ORDERED that the order of fact-finding is affirmed insofar as appealed from, without costs or disbursements.

“A party seeking to establish neglect must show, by a preponderance of the evidence, first, that a child's physical, mental or emotional condition has been impaired or is in imminent danger of becoming impaired and second, that the actual or threatened harm to the child is a consequence of the failure of the parent or caretaker to exercise a minimum degree of care in providing the child with proper supervision or guardianship” (Matter of Michael G. [Marie S.F.], 152 AD3d 590, 590–591 [brackets and internal quotation marks omitted];  see Family Ct Act § 1012[f][i];  Nicholson v. Scoppetta, 3 NY3d 357, 368).  Mental illness means “an affliction with a mental disease or mental condition which is manifested by a disorder or disturbance in behavior, feeling, thinking or judgment to such an extent that if such child were placed in or returned to the custody of the parent, the child would be in danger of becoming a neglected child as defined in the family court act” (Social Services Law § 384–b[6][a] ).  “Proof of mental illness alone will not support a finding of neglect.  The evidence must establish a causal connection between the parent's condition, and actual or potential harm to the children” (Matter of Tyler W. [Janice B.], 149 AD3d 968, 969 [brackets and internal quotation marks omitted];  see Matter of Lanijah J.L. [Omisa C.L.], 146 AD3d 784;  Matter of Joseph A.[Fausat O.], 91 AD3d 638, 640).  Where issues of credibility are presented, the hearing court's findings are accorded great deference (see Matter of Jemima M. [Aura M.], 151 AD3d 862, 863;  Matter of Samiha R. [Shante R.], 144 AD3d 690;  Matter of Negus T. [Fayme B.], 123 AD3d 836).

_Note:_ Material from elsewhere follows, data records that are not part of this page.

(** The memory the function works on: [f->protoctx] of every flow, the
    queue pointers of every session, every message, and the shared pool
    of released messages. *)
Record Memory : Type := mkMemory {
  protoctx : Addr -> option Addr;
  sessions : Addr -> Queues;
  msgs : Addr -> StreamMsg;
  pool : list Addr
}.

(** A call returns, or stops on [BUG_ON], or reads through NULL. *)
Inductive Outcome (T : Type) : Type :=
| BugOn
| NullDeref
| Returns (v : T).
Arguments BugOn {T}.
Arguments NullDeref {T}.
Arguments Returns {T}.

(** A store written at one address. *)
Definition upd {T : Type} (h : Addr -> T) (a : Addr) (v : T) : Addr -> T :=
  fun x => if Nat.eqb x a then v else h x.

(** [a->next = v], [a->prev = v]. *)
Definition set_next (a : Addr) (v : option Addr) (h : Addr -> StreamMsg)
  : Addr -> StreamMsg :=
  upd h a (mkStreamMsg (flow (h a)) (flags (h a)) (prev (h a)) v).

Definition set_prev (a : Addr) (v : option Addr) (h : Addr -> StreamMsg)
  : Addr -> StreamMsg :=
  upd h a (mkStreamMsg (flow (h a)) (flags (h a)) v (next (h a))).

(** Modelled from the spec: [FlowDeReference(&smsg->flow)] ([flow.h], not
    under src/) drops the back-reference of the message to its flow. *)
Definition FlowDeReference (a : Addr) (h : Addr -> StreamMsg)
  : Addr -> StreamMsg :=
  upd h a (mkStreamMsg None (flags (h a)) (prev (h a)) (next (h a))).

(** Modelled from the spec: [msg_return_to_pool(msg)] ([stream.h], not
    under src/) gives the message back to the shared pool. *)
Definition StreamMsgReturnToPool (a : Addr) (m : Memory) : Memory :=
  mkMemory (protoctx m) (sessions m) (msgs m) (a :: pool m).

(** Lines 425-436 and 441-452, which differ only in the pair of queue
    pointers they use: put [smsg] at the end of the list [head], [tail].
    In the non-empty case the statements are [cur = tail; cur->next =
    smsg; smsg->prev = cur; smsg->next = NULL; tail = smsg]. *)
Definition put (head tail : option Addr) (smsg : Addr)
  (h : Addr -> StreamMsg)
  : Outcome (option Addr * option Addr * (Addr -> StreamMsg)) :=
  match head with
  | None =>
      Returns (Some smsg, Some smsg, set_prev smsg None (set_next smsg None h))
  | Some _ =>
      match tail with
      | None => NullDeref
      | Some cur =>
          Returns (head, Some smsg,
                   set_next smsg None
                     (set_prev smsg (Some cur)
                        (set_next cur (Some smsg) h)))
      end
  end.

(** Lines 399-468. *)
Definition AppLayerHandleTCPMsg (smsg : Addr) (m : Memory)
  : Outcome (Memory * Z) :=
  match flow (msgs m smsg) with
  | None => BugOn
  | Some f =>
      match protoctx m f with
      | Some ssn =>
          let q := sessions m ssn in
          if isset (flags (msgs m smsg)) STREAM_TOSERVER then
            match put (toserver_smsg_head q) (toserver_smsg_tail q) smsg
                    (msgs m) with
            | BugOn => BugOn
            | NullDeref => NullDeref
            | Returns (hd, tl, h) =>
                Returns
                  (mkMemory (protoctx m)
                     (upd (sessions m) ssn
                        (mkQueues hd tl (toclient_smsg_head q)
                           (toclient_smsg_tail q)))
                     (FlowDeReference smsg h) (pool m),
                   0)
            end
          else
            match put (toclient_smsg_head q) (toclient_smsg_tail q) smsg
                    (msgs m) with
            | BugOn => BugOn
            | NullDeref => NullDeref
            | Returns (hd, tl, h) =>
                Returns
                  (mkMemory (protoctx m)
                     (upd (sessions m) ssn
                        (mkQueues (toserver_smsg_head q)
                           (toserver_smsg_tail q) hd tl))
                     (FlowDeReference smsg h) (pool m),
                   0)
            end
      | None =>
          Returns
            (StreamMsgReturnToPool smsg
               (mkMemory (protoctx m) (sessions m)
                  (FlowDeReference smsg (msgs m)) (pool m)),
             0)
      end
  end.

(** The messages of [ms] handed over one after the other. *)
Fixpoint run (ms : list Addr) (m : Memory) : Outcome Memory :=
  match ms with
  | [] => Returns m
  | a :: ms' =>
      match AppLayerHandleTCPMsg a m with
      | BugOn => BugOn
      | NullDeref => NullDeref
      | Returns (m1, _) => run ms' m1
      end
  end.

Here, the Family Court's finding that the mother neglected the child is supported by a preponderance of the evidence, which demonstrated that the child's physical, mental, or emotional condition was in imminent danger of becoming impaired as a result of the mother's mental illness (see Matter of Michael G. [Marie S.F.], 152 AD3d 590;  Matter of Lanijah J.L. [Omisa C.L.], 146 AD3d 784;  Matter of Joseph A. [Fausat O.], 91 AD3d at 640).  The evidence demonstrated that the mother had a long history of psychological disturbances and hospitalizations, and that she did not comply with recommended medications and psychotherapy.  The evidence also showed that the mother's bizarre behavior directly involved the child and created dangerous conditions within the household.

DILLON, J.P., AUSTIN, SGROI and BARROS, JJ., concur.